I'm trying to plot a large number of functions together on the same axes. Each of these functions is the result from one iteration of a Monte Carlo simulation. Essentially, I'm varying parameters of a differential algebraic equation system and simulating the sensitivity of the solution to its parameters. The relevant piece of Mathematica code for the plot is:
Plot[
Evaluate[{CaPlasma[t], CvPlasma[t]} /. monteCarloSolutions],
{t, 0, 300}, ImageSize -> Large,
PlotRange -> All, PlotStyle -> twoPlotColors
] // AbsoluteTiming
monteCarloSolutions
in the above code is in the form of a 10,000 by 44 list of replacement rules like:
{{CaPlasma->InterpolatingFunction[...], CvPlasma->InterpolatingFunction[...], ...},
...
{CaPlasma->InterpolatingFunction[...], CvPlasma->InterpolatingFunction[...], ...}}
Below is some example output of a subset of the results (3000 iterations of the Monte Carlo simulation). I have not yet been successful in plotting all 10,000 of the iterations without crashing the Mathematica kernel (at least I think that is what happens; I don't actually get an error message). Plotting 1000 iterations took 5 minutes, 2000 took 20 minutes, and 3000 took 45 minutes.

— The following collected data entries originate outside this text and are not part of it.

(** X9: [load_checkpoint] on the file that cell 7 wrote, a bare snapshot
    under the same path, raises [KeyError] for [input_size] before the
    factory is called: the snapshot of a network has no such key, whatever
    the network. *)
Theorem load_checkpoint_on_state_dict_file {artifact : Type}
    (encode : PyVal → artifact) (decode : artifact → option PyVal)
    (g : nat → Z) (model : Model) (fs : gmap string artifact) :
  (∀ obj, decode (encode obj) = Some obj) →
  load_checkpoint decode g (save_state_dict encode model fs) "checkpoint.pth"
    = ([], Err (KeyError "input_size")).
Proof.
  intros Hcodec. unfold load_checkpoint, save_state_dict.
  rewrite (torch_load_save encode decode Hcodec), bind_lift_Ok.
  cbn [getitem]. by rewrite state_dict_lacks_input_size.
Qed.

Lemma load_checkpoint_on_state_dict_file_witness :
  load_checkpoint Some (λ _, 0%Z)
    (save_state_dict id (fc_model.Network Z.of_nat 784 10 [3] (1 # 2)) ∅)
    "checkpoint.pth"
  = ([], Err (KeyError "input_size")).
Proof.
  apply (load_checkpoint_on_state_dict_file id Some). reflexivity.
Defined.

(** X10: when the mapping read from the file has the three descriptor
    fields and the factory accepts them but the mapping lacks [state_dict],
    [load_checkpoint] raises [KeyError] for [state_dict] only after the
    factory was called: the log holds that call and no parameter copy. *)
Theorem load_checkpoint_missing_state_dict {artifact : Type}
    (decode : artifact → option PyVal) (g : nat → Z)
    (fs : gmap string artifact) (filepath : string)
    (checkpoint v1 v2 v3 : PyVal) (F : Model) :
  torch_load decode filepath fs = Ok checkpoint →
  getitem checkpoint "input_size" = Ok v1 →
  getitem checkpoint "output_size" = Ok v2 →
  getitem checkpoint "hidden_layers" = Ok v3 →
  (call_Network g v1 v2 v3).2 = Ok F →
  lacks checkpoint "state_dict" →
  load_checkpoint decode g fs filepath
    = ([CallNetwork v1 v2 v3], Err (KeyError "state_dict")).
Proof.
  intros Hl H1 H2 H3 HF Hs. unfold load_checkpoint.
  rewrite Hl, bind_lift_Ok, H1, bind_lift_Ok, H2, bind_lift_Ok, H3, bind_lift_Ok.
  unfold call_Network in *. cbn [snd] in HF. rewrite HF, bind_Ok.
  unfold lacks in Hs. by rewrite Hs.
Qed.

Lemma load_checkpoint_missing_state_dict_witness :
  let d : gmap string PyVal :=
    {[ "input_size" := PyInt 3; "output_size" := PyInt 2;
       "hidden_layers" := PyIntList [2%Z] ]} in
  load_checkpoint Some (λ _, 0%Z) {[ "bare.pth" := PyDict d ]} "bare.pth"
    = ([CallNetwork (PyInt 3) (PyInt 2) (PyIntList [2%Z])],
       Err (KeyError "state_dict")).
Proof.
  intros d.
  apply (load_checkpoint_missing_state_dict Some (λ _, 0%Z)
           {[ "bare.pth" := PyDict d ]} "bare.pth" (PyDict d)
           (PyInt 3) (PyInt 2) (PyIntList [2%Z])
           (fc_model.Network (λ _, 0%Z) 3 2 [2] fc_model.default_drop_p));
    reflexivity.
Defined.

Lemma sd_keys_network (model : Model) :
  sd_keys (state_dict model) = network_keys (length (hidden_layers model)).
Proof.
  rewrite sd_keys_state_dict, sd_keys_hidden. unfold network_keys. f_equal.
  apply list_bind_ext; [|done]. intros k. unfold hidden_prefix.
  by rewrite !string_app_assoc.
Qed.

So, basically, I'm running up against a performance issue trying to plot this many functions together in one graph. However, I also suspect that maybe this is a symptom of greater issue. Perhaps the data has outgrown this particular type of visualization and it would be better to take a different approach. I have previously tried computing summary statistics over each group of functions and then plotting a line for the mean(t) and shaded areas for ± stddev(t) (or quantiles, etc.). However, that assumes that the behavior of a group of functions is unimodal, which in some cases does not appear to be a valid assumption. I think there's probably a better way to visualize this data, but I am at a loss for identifying what type of plot would be appropriate.
Ultimately, I guess I really have a couple of questions here.
- Is there a way around the performance bottleneck to make Mathematica plot tens of thousands of functions together on the same axes?
- Is that even the right thing to do? If not, what alternative type of graph would better serve the purpose of visualizing this kind of data?